(Provided material)

Definition start_inner (ipv6_enabled : bool) (peer key token : string) (conn_type : Z) (s : Session) (udp : bool)
  (rendezvous_server : string) (servers : list string) (contained : bool) : Prog Started :=
  let* (c, sv) := dial_server rendezvous_server servers contained in
  let my_addr := c_local c in
  ask my_nat := GetNatType in
  let nat_type := if s_force_relay s then SYMMETRIC else known_nat my_nat in
  let* c := (if negb (String.eqb key "") && negb (String.eqb token "") then
           let* r := try_ (secure_tcp c key) in
           match r with Ok c => Ret c | Err e => Bail ("Failed to secure tcp: " +:+ e) end
         else if udp then ask _ := WaitUdpPort in Ret c
         else Ret c) in
  let* v6 := (if ipv6_enabled then Do Ipv6Socket Ret else Ret None) in
  let* udp_port := (if udp then Do UdpPort Ret else Ret 0) in
  let request := PunchHoleRequest peer token nat_type key conn_type udp_port (s_force_relay s)
                   (match v6 with Some a => a | None => [] end) in
  let* p := punch_n 3 1 c request peer key conn_type sv udp (match v6 with Some _ => true | None => false end) in
  match p with
  | Finished r => Ret r
  | Nothing => Bail "Failed to connect via rendezvous server"
  | Hole ph peer_addr udp v6 =>
    if port_of peer_addr =? 0 then Bail "Failed to connect via rendezvous server"
    else
      ask time_used := ElapsedMs in
      let* d := connect my_addr peer_addr peer (phr_pk ph) (phr_relay_server ph) sv time_used (phr_nat_type ph) my_nat
              (phr_is_local ph) key token conn_type s udp v6 in
      Ret (d, (phr_feedback ph, sv), true)
  end.

(** ** [start] *)

(** What [_start] decides before it dials: to fail, a connection to an address,
    or the arguments of [start_inner] and whether it also runs with a UDP
    socket. *)
Inductive Plan : Type :=
| PFail (e : string)
| PAddress (target : string)
| PInner (peer key token rendezvous_server : string) (servers : list string) (contained udp : bool).

(** [server_process] is the answer of [crate::get_rendezvous_server],
    [udp_socket] whether a UDP socket could be made for a server. *)
Definition plan (incoming_only udp_punch_enabled : bool) (server_process : string * list string)
  (udp_socket : string -> bool) (peer key token : string) (s : Session) : Plan :=
  if incoming_only then PFail "Incoming only mode"
  else if is_ip_str peer then PAddress (check_port peer (RELAY_PORT + 1))
  else if is_domain_port_str peer then PAddress peer
  else
    let '(peer, other_server, key, token) :=
      match s_other_server s with Some (a, b, c) => (a, b, c, "") | None => (peer, "", key, token) end in
    let '(server, servers, contained) :=
      if String.eqb other_server "" then get_rendezvous_server (fst server_process) (snd server_process)
      else if String.eqb other_server PUBLIC_SERVER then (check_port RENDEZVOUS_SERVER RENDEZVOUS_PORT, [], true)
      else (check_port other_server RENDEZVOUS_PORT, [], true) in
    PInner peer key token server servers contained
      (udp_punch_enabled && negb (s_force_relay s) && udp_socket server).

(** The programs that run at the same time; the first to succeed gives the
    result ([select_ok]). *)
Definition start_ (ipv6_enabled : bool) (conn_type : Z) (s : Session) (p : Plan) : list (Prog Started) :=
  match p with
  | PFail e => [Bail e]
  | PAddress target =>
    [ask r := ConnectTcp target in let* c := ok_or r in Ret (mkDialled c true None "TCP", (0, ""), false)]
  | PInner peer key token server servers contained udp =>
    (if udp then [start_inner ipv6_enabled peer key token conn_type s true server servers contained] else [])
    ++ [start_inner ipv6_enabled peer key token conn_type s false server servers contained]
  end.

(** [select_ok]: the results in the order in which they come. *)
Fixpoint select_ok {A} (rs : list (result A string)) : result A string :=
  match rs with
  | [] => Err ""
  | [r] => r
  | Ok a :: _ => Ok a
  | Err _ :: rs => select_ok rs
  end.

Definition begin_start : Prog unit := ask _ := UpdateDirect None in ask _ := UpdateReceived false in Ret tt.

(** The end of [start], given the result of [_start]. *)
Definition finish_start (s : Session) (r : result Started string) : Prog (Dialled * (Z * string)) :=
  match r with
  | Err err => if starts_with "Failed" err then Bail (err +:+ ": Please try later") else Bail err
  | Ok (d, fb, update) =>
    if update then
      ask direct_failures := DirectFailures in
      if negb (s_force_relay s) && negb (Bool.eqb (direct_failures =? 0) (d_direct d)) then
        ask _ := SetDirectFailure (if d_direct d then 0 else 1) in Ret (d, fb)
      else Ret (d, fb)
    else Ret (d, fb)
  end.

End Dial.

(** ** Punching a UDP hole ([punch_udp] of [src/common.rs])

    In each turn of the loop a new sleep races with the socket: it can end only
    when nothing arrives for [retry_interval] since the turn began. *)
Record PunchState : Type := mkPunch {
  retry_interval : Z;  (* ms *)
  packets_sent : Z; last_send_time : Z; tm : Z; turn : Z }.

Inductive PunchEvent : Type :=
| Slept (t : Z)
| Arrived (t : Z) (n : Z)          (* [n] bytes *)
| RecvFailed (t : Z) (e : string).

(** The three ways a turn ends. *)
Inductive PunchEnd : Type :=
| Running (s : PunchState)
| Punched_ (data : option Z)
| PunchFailed (e : string).

Definition MAX_INTERVAL : Z := 200.
Definition MAX_TIME : Z := 20 * 1000000000.

Definition punch_start (t : Z) : PunchState := mkPunch 20 1 t t t.

(** [min (1.5 * retry, MAX_INTERVAL)] *)
Definition next_interval (r : Z) : Z := Z.min (r * 3 / 2) MAX_INTERVAL.

Definition enabled (ev : PunchEvent) (s : PunchState) : bool :=
  match ev with
  | Slept t => turn s + retry_interval s * 1000000 <=? t
  | Arrived t _ | RecvFailed t _ => turn s <=? t
  end.

Definition punch_step (listen : bool) (ev : PunchEvent) (s : PunchState) : PunchEnd :=
  match ev with
  | Slept t =>
    if MAX_TIME <? t - tm s then PunchFailed "UDP punch is timed out"
    else if retry_interval s * 1000000 <=? t - last_send_time s then
      Running (mkPunch (next_interval (retry_interval s)) (packets_sent s + 1) t (tm s) t)
    else Running (mkPunch (retry_interval s) (packets_sent s) (last_send_time s) (tm s) t)
  | RecvFailed _ e => PunchFailed e
  | Arrived t n =>
    if listen then
      if n =? 0 then Running (mkPunch (retry_interval s) (packets_sent s) (last_send_time s) (tm s) t)
      else Punched_ (Some n)
    else Punched_ None
  end.

(** A run of the loop; [None] if an event could not happen when it does. *)
Fixpoint punch_run (listen : bool) (evs : list PunchEvent) (s : PunchState) : option PunchEnd :=
  match evs with
  | [] => Some (Running s)
  | ev :: evs =>
    if enabled ev s then
      match punch_step listen ev s with
      | Running s => punch_run listen evs s
      | e => Some e
      end
    else None
  end.

(** ** The test of the UDP port ([test_udp_uat]) *)

Inductive UatEvent : Type :=
| Stun (port : Z)
| Stop
| UatSlept (t : Z)
| TestNatResponse (port : Z)
| OtherData.

(** The shared port, the retry interval, the time of the last packet, the
    number of packets. *)
Record UatState : Type := mkUat { udp_port : Z; uat_retry : Z; uat_last : Z; uat_sent : Z }.

(** The boolean says whether the loop goes on. *)
Definition uat_step (send_ok : bool) (ev : UatEvent) (s : UatState) : UatState * bool :=
  match ev with
  | Stun port => (mkUat port (uat_retry s) (uat_last s) (uat_sent s), false)
  | Stop => (s, false)
  | UatSlept t =>
    if uat_retry s * 1000000 <=? t - uat_last s then
      (mkUat (udp_port s) (next_interval (uat_retry s)) t (if send_ok then uat_sent s + 1 else uat_sent s), true)
    else (s, true)
  | TestNatResponse port => (mkUat (u16 port) (uat_retry s) (uat_last s) (uat_sent s), false)
  | OtherData => (s, true)
  end.

(** ** The health check of a session ([hc_connection_]) *)

Record HcState : Type := mkHc { hc_keep_alive : Z; hc_last_recv_msg : Z }.

Inductive HcEvent : Type :=
| SessionSignal (closed : bool)
| HcFrame (t : Z) (res : option (result (option (option (option Z))) string)) (send_ok : result unit string)
| HcTick (t : Z).

Inductive HcOut : Type := HcHeartbeat.

(** [hc_connection] starts it only with feedback, a server and a token. *)
Definition hc_wanted (feedback : Z) (rendezvous_server token : string) : bool :=
  negb ((feedback =? 0) || String.eqb rendezvous_server "" || String.eqb token "").

(** A frame: nothing more, an error, bytes that do not parse, the empty frame,
    or a message, with the [keep_alive] of a [RegisterPkResponse]. *)
Definition hc_step (ev : HcEvent) (s : HcState) : list HcOut * Rendezvous.Flow HcState :=
  match ev with
  | SessionSignal closed => ([], if closed then Rendezvous.Exit else Rendezvous.Go s)
  | HcFrame t res send_ok =>
    let s := mkHc (hc_keep_alive s) t in
    match res with
    | None => ([], Rendezvous.Bail "Rendezvous connection is reset by the peer")
    | Some (Err e) => ([], Rendezvous.Bail e)
    | Some (Ok None) => ([], Rendezvous.Bail "parse")
    | Some (Ok (Some None)) =>
      ([HcHeartbeat], match send_ok with Ok _ => Rendezvous.Go s | Err e => Rendezvous.Bail e end)
    | Some (Ok (Some (Some (Some ka)))) =>
      ([], Rendezvous.Go (if 0 <? ka then mkHc (i32 (ka * 1000)) t else s))
    | Some (Ok (Some (Some None))) => ([], Rendezvous.Go s)
    end
  | HcTick t =>
    if u64 (u64 (hc_keep_alive s) * 3) / 2 <? u64 ((t - hc_last_recv_msg s) / 1000000)
    then ([], Rendezvous.Bail "HC connection is timeout") else ([], Rendezvous.Go s)
  end.

(** ** Which peers are online ([peer_online]) *)

(** [create_online_stream]: the address asked, one port below the server's. *)
Definition online_server (rendezvous_server : string) : result string string :=
  match split_char ":" rendezvous_server with
  | [h; p] =>
    match parse_u16 p with
    | None => Err "parse"
    | Some port => if port =? 0 then Err ("Invalid server address: " +:+ rendezvous_server)
                   else Ok (h +:+ ":" +:+ show (port - 1))
    end
  | _ => Err ("Invalid server address: " +:+ rendezvous_server)
  end.

(** The bit of the i-th peer; reading beyond [states] panics. *)
Definition online_bit (states : list Z) (i : nat) : outcome bool :=
  match states !! (i / 8)%nat with
  | None => Panic
  | Some b => let bit_value := Z.shiftl 1 (7 - Z.of_nat i mod 8) in Done (Z.land b bit_value =? bit_value)
  end.

(** The loop over [ids], from the [i]-th on. *)
Fixpoint online_from (i : nat) (ids : list string) (states : list Z) : outcome (list string * list string) :=
  match ids with
  | [] => Done ([], [])
  | id :: ids =>
    let! on := online_bit states i in
    let! (onlines, offlines) := online_from (S i) ids states in
    Done (if on : bool then (id :: onlines, offlines) else (onlines, id :: offlines))
  end.

Inductive OnlineMsg : Type := OnlineResponse (states : list Z) | NotOnline.

(** The answers to the two waits; [stream]: the connection and the send. *)
Definition query_online_states_ (ids : list string) (stream : result unit string) (answers : list (option OnlineMsg))
  : outcome (result (list string * list string) string) :=
  match stream with
  | Err _ => Done (Ok ([], ids))
  | Ok _ =>
    match answers with
    | None :: _ => Done (Err "Online stream receives None")
    | Some (OnlineResponse states) :: _ => let! r := online_from 0 ids states in Done (Ok r)
    | Some NotOnline :: None :: _ => Done (Err "Online stream receives None")
    | Some NotOnline :: Some (OnlineResponse states) :: _ => let! r := online_from 0 ids states in Done (Ok r)
    | _ => Done (Err "Failed to query online states, no online response")
    end
  end.

End Dial.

(End Provided material)

**Aim of the exercise**
Go through the data above from its first line and copy each line exactly, stopping once the line with "let* udp_port := (if" has been copied.

**Response for this exercise**
Definition start_inner (ipv6_enabled : bool) (peer key token : string) (conn_type : Z) (s : Session) (udp : bool)
  (rendezvous_server : string) (servers : list string) (contained : bool) : Prog Started :=
  let* (c, sv) := dial_server rendezvous_server servers contained in
  let my_addr := c_local c in
  ask my_nat := GetNatType in
  let nat_type := if s_force_relay s then SYMMETRIC else known_nat my_nat in
  let* c := (if negb (String.eqb key "") && negb (String.eqb token "") then
           let* r := try_ (secure_tcp c key) in
           match r with Ok c => Ret c | Err e => Bail ("Failed to secure tcp: " +:+ e) end
         else if udp then ask _ := WaitUdpPort in Ret c
         else Ret c) in
  let* v6 := (if ipv6_enabled then Do Ipv6Socket Ret else Ret None) in
  let* udp_port := (if udp then Do UdpPort Ret else Ret 0) in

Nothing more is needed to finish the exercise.